Wednesday, May 11, 2011
•sick day•
We should be miserable.
He had to miss "sharing circle."
I've gone a whole week without wily coworkers.
But the sun has been so strong...

There were blackberries today! I know, I know. These are not quite. But only because we'd snozzled every dark one, before I managed to retrieve the camera.
We did pause before the first, to offer a few words. To the Universe, I explained.
"I love you," said Penn, to the berry. Then he gobbled it.
xox
Wednesday, May 4, 2011
•rhubarb•
(a light topping for pancakes, yogurt, toast... or stick a spoonful in the center of your unbaked muffins, for a surprise!)
Prep:
Wash one thick, ruby stalk of rhubarb, making sure all leaves are removed. Chop into various sizes (think nickel, penny, quarter) until you have one cup of fruit.
Rinse two kumquats and quarter them lengthwise; poke out the seeds with a paring knife. Chop coarsely.
Toss rhubarb and kumquat with 1/2 cup sugar and a 1/4 teaspoon salt in a small saucepan. Stir in 1/3 cup water, bring to gentle boil and simmer for 10 minutes. Add a teaspoon of rum. Stir, taste, adjust, serve.
Breakdown:
1 cup rhubarb
2 kumquats
1/2 cup sugar
1/4 teaspoon salt
1 teaspoon rum
I've never been a mixer of strawberries and rhubarb. I like the latter by itself and the former raw. You? xox

Pacific Star Gardens...
Friday, April 29, 2011
•tickle tickle•
Tagging along with Amanda Blake Soule today. xox
Friday, April 22, 2011
•California disbelievin', take two•

By what dumb luck did I arrive here, exactly?
Remind me, because I'm too dazzled by the shades of pink and orange and gold to know much of anything this week.
xox
Thursday, April 21, 2011
The Way Home
Back at the house where I'm staying, I placed the cuttings carefully in water, the jars a small jumble of sizes and shapes, some with labels on. Anything looks beautiful with a plant in it. I placed the jars on a small wooden book shelf--the lightweight, fold-out kind I've loved since college.
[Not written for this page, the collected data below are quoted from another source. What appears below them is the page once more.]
(** * OOSIT backtesting core: a shallow embedding and its checked properties

    The development follows the Python sources:
    - [oosit_utils/indicators/technical.py]  (module [TechnicalIndicators])
    - [oosit_utils/data/validator.py]        (module [DataValidator])
    - [oosit_utils/data/manager.py]          (module [DataManager])
    - [oosit_utils/backtesting/engine.py]    (module [BacktestEngine])

    Conventions.
    - A Python [float] / [numpy.float64] is modelled by [fnum = option Q]:
      [Some q] is the finite number [q] (exact rational arithmetic, so
      rounding is outside the model) and [None] is a non-finite result
      (NaN, or the infinity numpy produces when dividing by zero). A
      formula for a value is the expression the code evaluates; bounds
      and equalities that rounding can break are not stated.
    - A raised exception is a value of [exn]; code that may raise returns a
      [result]. Code that mutates the data store is written in explicit
      state-passing style.
    - Python dictionaries whose iteration order is irrelevant are [gmap]s;
      ordered ones are association lists. *)

From Stdlib Require Import ZArith QArith Lia Lqa List String Ascii Bool Sorted.
From stdpp Require Import gmap strings list fin_maps.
This particular shelf holds classic vegetarian cookbooks, not my copies, but many that I own.
There's something about this setup that reminds me of who I am, what I love. What I've always loved: The unexpected contrast of green leaves and flowers in a glass jar with a scrappy old label. The simple shelving I can carry by myself if I have to. Vegetarian cookbooks. The whole thing has a homey, earthy, Laurel's Kitchen vibe that soothes me. A wood stove would complete the image--maybe topped by a Dutch oven full of soup or stew. Maybe the Turkish Spinach and Lentil from Sundays at Moosewood, yes? Loaves of bread and jars of homemade yogurt off to the side, rising and fermenting in the warmth, each according to its preference.
Now the plants will grow new roots, and so will I. One pot of stew, one loaf of bread, one jumble-jarred batch of flowers or yogurt at a time.